Christine here. We moved my daughter back into Dickinson College a couple Saturdays ago. Her room is tiny tiny tiny, but one wall is all windows and the sun was streaming in on move-in day. Given the heat and humidity, that amount of sun would have been awful, but as an upperclassman she gets an air-conditioned dorm, so the sun was a good thing. (Since moving to Pittsburgh 24 years ago, I have realized the importance of sunlight for a good mood and positive outlook).
We joined the long line of other sweaty parents hauling laundry baskets full of hair dryers and desk lamps and printers up and down the flights of stairs. We glanced at each other in commiseration as we held doors open for the next set of parents to troop through. Our load was lightened slightly by Katie’s boyfriend, who moved back in the day before, and who was instrumental in moving the furniture into a more functional arrangement. (Yes, the boyfriend is still around).
The last time I wrote how my daughter asked me to make an 8’ X 11’ rug for her college dorm room… 10 days before she left for school. Obviously, this was impossible. But, I was able to enlarge a 5’ X 7’ rug to 6’ X 8’, which – given that a good portion of her tiny room was taken up with bed, desk, and dresser – made it look like a room-sized rug.
Adding onto a rug a few years after its making is an interesting problem, and there are certain details that I’ve chosen to defer for a newsletter article with some diagrams (my newsletter will be starting up again in January: more information about that in the coming months). But one aspect that I’ll talk about here is: matching fabric.
The original rug was a hit or miss, so matching a fabric color was not exactly critical, although the general color theme had to continue. I was lucky enough to have a big bag of scraps left over from the original rug, and many of the scraps had already been torn into strips, so I was ahead of the game. I needed only to find a few more gray tweeds and herringbones for two of the strands, and a mix of pinks and reds and oranges for the other strand.

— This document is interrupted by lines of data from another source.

(** *** One attribute *)

Lemma run_attribute_get {A} name (m : Exec AttrState A) a s :
  ∃ obj, dict_get (nd_attributes (node (run_attribute name m a s).2)) name = Some obj.
Proof. unfold run_attribute. destruct (m _) as [r st]. exists (attr st). apply dict_get_set_eq. Qed.
Lemma generate_attribute_ok a field s s' :
  generate_attribute lib schema branch a field s = (Ok tt, s') →
  keeps_attributes (Some (a_name a)) (node s) (node s') ∧ (∃ obj, dict_get (nd_attributes (node s')) (a_name a) = Some obj) ∧ is_ok (get_class a) = true.
Proof.
  unfold generate_attribute. destruct (_generate_attribute_default _ _ _ a field s) as [[[]|e] s1] eqn:Hg; intros [= ->]; revert Hg.
  unfold _generate_attribute_default. destruct (get_class a) as [cls|e]; [|done]. do 2 erewrite exec_step by reflexivity.
  destruct (attribute_input field) as [data|]; [|done]. erewrite exec_step by reflexivity. intros Hrun.
  pose proof (run_attribute_keeps (a_name a) (attribute_init lib (attribute_info schema branch (node s) a cls) data
    [("source", nd_source (node s)); ("owner", nd_owner (node s))] []) (init_object (PVal JNull) None None (nd_at (node s)) false false) s) as Hk.
  pose proof (run_attribute_get (a_name a) (attribute_init lib (attribute_info schema branch (node s) a cls) data
    [("source", nd_source (node s)); ("owner", nd_owner (node s))] []) (init_object (PVal JNull) None None (nd_at (node s)) false false) s) as Hget.
  rewrite Hrun in Hk, Hget. by split_and!.
Qed.

Lemma process_attribute_ok fields a s s' :
  get_attribute_or_none schema (a_name a) = Some a → has_id (node s) = false →
  process_attribute lib schema branch fields a s = (Ok tt, s') →
  keeps_attributes (Some (a_name a)) (node s) (node s') ∧ ∃ obj, dict_get (nd_attributes (node s')) (a_name a) = Some obj ∧ valid_object a obj.
Proof.
  intros Hfind Hid. unfold process_attribute. rewrite exec_bind_ok. intros ([] & s1 & Hg & Hrun).
  apply generate_attribute_ok in Hg as (Hk & (obj & Hobj) & Hcls).
  revert Hrun. erewrite exec_step by reflexivity. unfold has_id in *. rewrite (ka_id _ _ _ Hk), Hid. unfold on_attribute.
  erewrite exec_step by reflexivity. rewrite Hobj. erewrite exec_step by reflexivity. unfold attribute_schema_of. rewrite Hfind.
  erewrite exec_step by reflexivity. destruct (get_class a) as [cls|] eqn:Hc; [|done]. erewrite exec_step by reflexivity.
  unfold run_attribute. erewrite exec_step by reflexivity. unfold lift, validate_self. cbn [ai_class ai_name ai_schema attribute_info attr].
  destruct (validate lib cls (at_value obj) (a_name a) a) as [[]|] eqn:Hv; [|done]. cbn. intros [= <-]. split.
  - eapply keeps_trans; [exact Hk|]. split; try done. intros name Hn. cbn. apply dict_get_set_ne. congruence.
  - exists obj. split; [apply dict_get_set_eq|]. by exists cls.
Qed.

(** *** All of them *)

(** No error collected: every step returned. *)
Lemma collect_errors_ok {B} (f : B → Exec NodeState unit) l s s' :
  collect_errors f l s = (Ok [], s') → for_each f l s = (Ok tt, s').
Proof.
  revert s. induction l as [|x l IH]; intros s; cbn [collect_errors for_each]; [by intros [= ->]|].
  rewrite exec_bind_ok. intros (errors & s1 & Hx & Hrest). apply exec_bind_ok in Hrest as (rest & s2 & Hl & Hend).
  injection Hend as Happ ->. apply app_nil in Happ as [-> ->].
  assert (f x s = (Ok tt, s1)) as Hf.
  { unfold try_validation in Hx. destruct (f x s) as [[[]|e] s1']; [by injection Hx as ->|]. by destruct e. }
  erewrite exec_step by exact Hf. by apply IH.
Qed.

(** Each attribute has an object, of which something is known. *)
Definition has_objects (P : AttributeSchema → BaseAttribute → Prop) (n : Node) (l : list AttributeSchema) : Prop :=
  ∀ a, a ∈ l → ∃ obj, dict_get (nd_attributes n) (a_name a) = Some obj ∧ P a obj.
(** What making one attribute gives, for the nodes with this id. *)
Definition makes (P : AttributeSchema → BaseAttribute → Prop) (id : option string) (fields : list (string * Field)) : Prop :=
  ∀ a s s', get_attribute_or_none schema (a_name a) = Some a → nd_id (node s) = id →
    process_attribute lib schema branch fields a s = (Ok tt, s') →
    keeps_attributes (Some (a_name a)) (node s) (node s') ∧ ∃ obj, dict_get (nd_attributes (node s')) (a_name a) = Some obj ∧ P a obj.
Record attributes_done (P : AttributeSchema → BaseAttribute → Prop) (n0 n : Node) (done : list AttributeSchema) : Prop := {
  ad_id : nd_id n = nd_id n0;
  ad_names : nd_attribute_names n = nd_attribute_names n0 ++ (a_name <$> done);
  ad_relationships : nd_relationship_names n = nd_relationship_names n0;
  ad_objects : has_objects P n done;
}.
Lemma attributes_loop P fields s s' :
  NoDup (a_name <$> n_attributes schema) → makes P (nd_id (node s)) fields →
  for_each (λ a, _ ← on_node (λ n, n <| nd_attribute_names := nd_attribute_names n ++ [a_name a] |>); process_attribute lib schema branch fields a)
    (n_attributes schema) s = (Ok tt, s') →
  attributes_done P (node s) (node s') (n_attributes schema).
Proof.
  intros Hnd HP Hrun.
  pose proof (wp_for_each (λ done s', attributes_done P (node s) (node s') done) (λ _ _, True)
    (λ a, _ ← on_node (λ n, n <| nd_attribute_names := nd_attribute_names n ++ [a_name a] |>); process_attribute lib schema branch fields a)
    (n_attributes schema) s) as Hwp.
  unfold wp in Hwp. rewrite Hrun in Hwp. apply Hwp; clear Hwp Hrun s'.
  - intros done a todo s1 Hl [H1 H2 H3 H4].
    set (n1 := (node s1) <| nd_attribute_names := nd_attribute_names (node s1) ++ [a_name a] |>).
    erewrite exec_step by reflexivity. destruct (process_attribute _ _ _ fields a _) as [[[]|] s2] eqn:Hp; [|done]. cbn [fst snd].
    apply HP in Hp as [[K1 K2 K3 K4] Hobject].
    + split; [by rewrite K1|rewrite K2; cbn; by rewrite H2, fmap_app, app_assoc|by rewrite K3|].
      intros b [Hb|Hb]%elem_of_app; [|by apply list_elem_of_singleton in Hb as ->].
      destruct (H4 b Hb) as (obj & Hobj & Hb'). exists obj. split; [|done]. rewrite K4; [done|].
      intros [= Heq]. rewrite Hl, fmap_app in Hnd. apply NoDup_app in Hnd as (_ & Hdisj & _).
      apply (Hdisj (a_name b)); [by apply list_elem_of_fmap_2|]. rewrite fmap_cons, Heq. left.
    + unfold get_attribute_or_none. rewrite Hl. clear -Hnd Hl. rewrite Hl in Hnd. clear Hl.
      induction done as [|b done IH]; cbn in *; [by rewrite bool_decide_eq_true_2|]. apply NoDup_cons in Hnd as [Hb Hnd].
      rewrite bool_decide_eq_false_2; [by apply IH|]. intros Heq. apply Hb. rewrite Heq, fmap_app, fmap_cons. set_solver.
    + by cbn.
  - split; [done|by rewrite app_nil_r|done|by intros a ?%elem_of_nil].
Qed.

Record relationships_done (n0 n : Node) (done : list RelationshipSchema) : Prop := {
  rd_id : nd_id n = nd_id n0;
  rd_attribute_names : nd_attribute_names n = nd_attribute_names n0;
  rd_attributes : nd_attributes n = nd_attributes n0;
  rd_names : nd_relationship_names n = nd_relationship_names n0 ++ (r_name <$> done);
}.
Lemma process_relationship_keeps fields r s :
  let n' := node (process_relationship schema branch fields r s).2 in
  nd_id n' = nd_id (node s) ∧ nd_attribute_names n' = nd_attribute_names (node s) ∧ nd_attributes n' = nd_attributes (node s) ∧
  nd_relationship_names n' = nd_relationship_names (node s).
Proof.
  unfold process_relationship, _generate_relationship_default. erewrite exec_step by reflexivity.
  destruct (relationship_input _) as [data|]; [|by erewrite exec_err by reflexivity]. erewrite exec_step by reflexivity.
  unfold run_relationship. by destruct (rm_init _ data _) as [[[]|e] st].
Qed.
Lemma relationships_loop fields s s' :
  for_each (λ r, _ ← on_node (λ n, n <| nd_relationship_names := nd_relationship_names n ++ [r_name r] |>); process_relationship schema branch fields r)
    (n_relationships schema) s = (Ok tt, s') →
  relationships_done (node s) (node s') (n_relationships schema).
Proof.
  intros Hrun.
  pose proof (wp_for_each (λ done s', relationships_done (node s) (node s') done) (λ _ _, True)
    (λ r, _ ← on_node (λ n, n <| nd_relationship_names := nd_relationship_names n ++ [r_name r] |>); process_relationship schema branch fields r)
    (n_relationships schema) s) as Hwp.
  unfold wp in Hwp. rewrite Hrun in Hwp. apply Hwp; clear Hwp Hrun s'.
  - intros done r todo s1 _ [H1 H2 H3 H4]. erewrite exec_step by reflexivity.
    destruct (process_relationship_keeps fields r (s1 <| node := (node s1) <| nd_relationship_names := nd_relationship_names (node s1) ++ [r_name r] |> |>))
      as (K1 & K2 & K3 & K4).
    destruct (process_relationship _ _ fields r _) as [[[]|] s2]; [|done]. cbn [fst snd] in *.
    split; [by rewrite K1|by rewrite K2|by rewrite K3|]. rewrite K4. cbn. by rewrite H4, fmap_app, app_assoc.
  - split; [done..|]. by rewrite app_nil_r.
Qed.

Lemma process_label_keeps s s' : process_label s = (Ok tt, s') →
  keeps_attributes (if has_id (node s) then None else Some "label") (node s) (node s').
Proof.
  unfold process_label. erewrite exec_step by reflexivity. destruct (has_id (node s)); [intros [= <-]; apply keeps_refl|].
  destruct (dict_get (nd_attributes (node s)) "label") as [label|], (dict_get (nd_attributes (node s)) "name") as [name|];
    repeat match goal with |- context [if ?b then _ else _] => destruct b end; try (by intros [= <-]; apply keeps_refl); try done.
  destruct (at_value name) as [[]| |]; try done. intros [= <-]. split; try done. intros n Hn. cbn. apply dict_get_set_ne. congruence.
Qed.

(** The node that the fields make. *)
Record node_made (P : AttributeSchema → BaseAttribute → Prop) (n0 n : Node) : Prop := {
  nm_id : nd_id n = nd_id n0;
  nm_attribute_names : nd_attribute_names n = nd_attribute_names n0 ++ attribute_names schema;
  nm_relationship_names : nd_relationship_names n = nd_relationship_names n0 ++ relationship_names schema;
  nm_objects a : a ∈ n_attributes schema → has_id n0 = true ∨ a_name a ≠ "label" →
    ∃ obj, dict_get (nd_attributes n) (a_name a) = Some obj ∧ P a obj;
}.
Lemma process_fields_ok P fields s s' :
  NoDup (attribute_names schema) → makes P (nd_id (node s)) fields →
  _process_fields lib schema branch fields s = (Ok tt, s') → node_made P (node s) (node s').
Proof.
  intros Hnd HP. unfold _process_fields. do 2 erewrite exec_step by reflexivity. cbn [node].
  match goal with |- context [nd_existing ?n] => change (nd_existing n) with (nd_existing (node s)) end.
  destruct (input_errors schema (nd_existing (node s)) fields) as [|e errors]; [|done]. erewrite exec_step by reflexivity.
  rewrite exec_bind_ok. intros (ae & s1 & Ha & Hrun). apply exec_bind_ok in Hrun as (re & s2 & Hr & Hrun).
  destruct (ae ++ re) as [|err errs] eqn:Happ; [|done]. apply app_nil in Happ as [-> ->].
  apply collect_errors_ok in Ha. apply collect_errors_ok in Hr. apply (attributes_loop P) in Ha as [A1 A2 A3 A4]; [|done|done].
  apply relationships_loop in Hr as [R1 R2 R3 R4]. revert Hrun. do 2 erewrite exec_step by reflexivity. intros Hlabel.
  assert (keeps_attributes (if has_id (node s) then None else Some "label") (node s2) (node s')) as [K1 K2 K3 K4].
  { assert (has_id (node s2) = has_id (node s)) as <- by (unfold has_id; by rewrite R1, A1).
    destruct (bool_decide _); [by apply process_label_keeps|]. injection Hlabel as <-. apply keeps_refl. }
  split; [by rewrite K1, R1, A1|by rewrite K2, R2, A2|by rewrite K3, R4, A3|].
  intros a Hin Hne. destruct (A4 a Hin) as (obj & Hobj & Ha'). exists obj. split; [|done].
  rewrite K4; [by rewrite R3|]. destruct (has_id (node s)); [done|]. destruct Hne as [|Hne]; [done|congruence].
Qed.

(** A node that is created has the names of its schema, a valid id, and a valid value for
    each attribute but the label, which [process_label] writes after the validation. *)
Lemma input_errors_nil existing fields : input_errors schema existing fields = [] →
  (∀ name, name ∈ dict_keys fields → name ∈ valid_input_names schema) ∧
  (existing = false → ∀ name, name ∈ mandatory_attribute_names schema ++ mandatory_relationship_names schema → name ∈ dict_keys fields).
Proof.
  unfold input_errors. intros [H1 H2]%app_nil. apply fmap_nil_inv in H1. split.
  - intros name Hin. destruct (decide (name ∈ valid_input_names schema)) as [|Hn]; [done|].
    assert (name ∈ filter (λ name, name ∉ valid_input_names schema) (dict_keys fields)) as Hf by by apply list_elem_of_filter.
    rewrite H1 in Hf. by apply elem_of_nil in Hf.
  - intros -> name Hin. apply fmap_nil_inv in H2. destruct (decide (name ∈ dict_keys fields)) as [|Hn]; [done|].
    assert (name ∈ filter (λ name, name ∉ dict_keys fields) (mandatory_attribute_names schema ++ mandatory_relationship_names schema)) as Hf
      by by apply list_elem_of_filter.
    rewrite H2 in Hf. by apply elem_of_nil in Hf.
Qed.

The thing I didn’t remember was…there was a reason that I didn’t use those strips before. Those strips were left over because they were lighter weight than the rest of the rug that was already braided. I didn’t realize it because the strips are the same weight as what I work with currently (medium-weight), so they felt perfect. I just didn’t remember that I had chosen to work with coat-weight wools for the rug.
If I had actually compared the new braid to the rug, I would have seen this. But, I braid on the first floor and the rug was up on the third floor, and I had decided (due to a bunch of appointments with long times in waiting rooms) than I would braid as much as I could before starting to lace, and I didn’t bother to drag the rug down until I wanted to lace. So the difference in braid-size wasn’t immediately apparent.
In retrospect, this was doubly stupid, because if one wants to enlarge a rug as rapidly as possible, wouldn’t you choose heavier weight fabric and bigger braids anyway?
As soon as I started to lace, the difference in gauge was clear. I had to make many increases, even on the straight of the rug, just to get the new braid on without stretching it. I wasn’t able to continue the “dot” pattern on the straight sides that existed in the rest of the rug.
So, dinking along with my comparatively skinny braids…I did manage to get an additional foot on all around, which was accomplished by totally focusing on braiding and lacing and neglecting all family members and pets for 10 days.
Whenever my husband talked to me, I complained about how I had screwed up and I would never manage to get enough rows on to make a size difference (it takes a long time to lace around a rug that size). My husband laughed at me and told me not to be ridiculous: I was obviously having a great time working on that rug for our daughter. He was right, of course. Boy was that fun!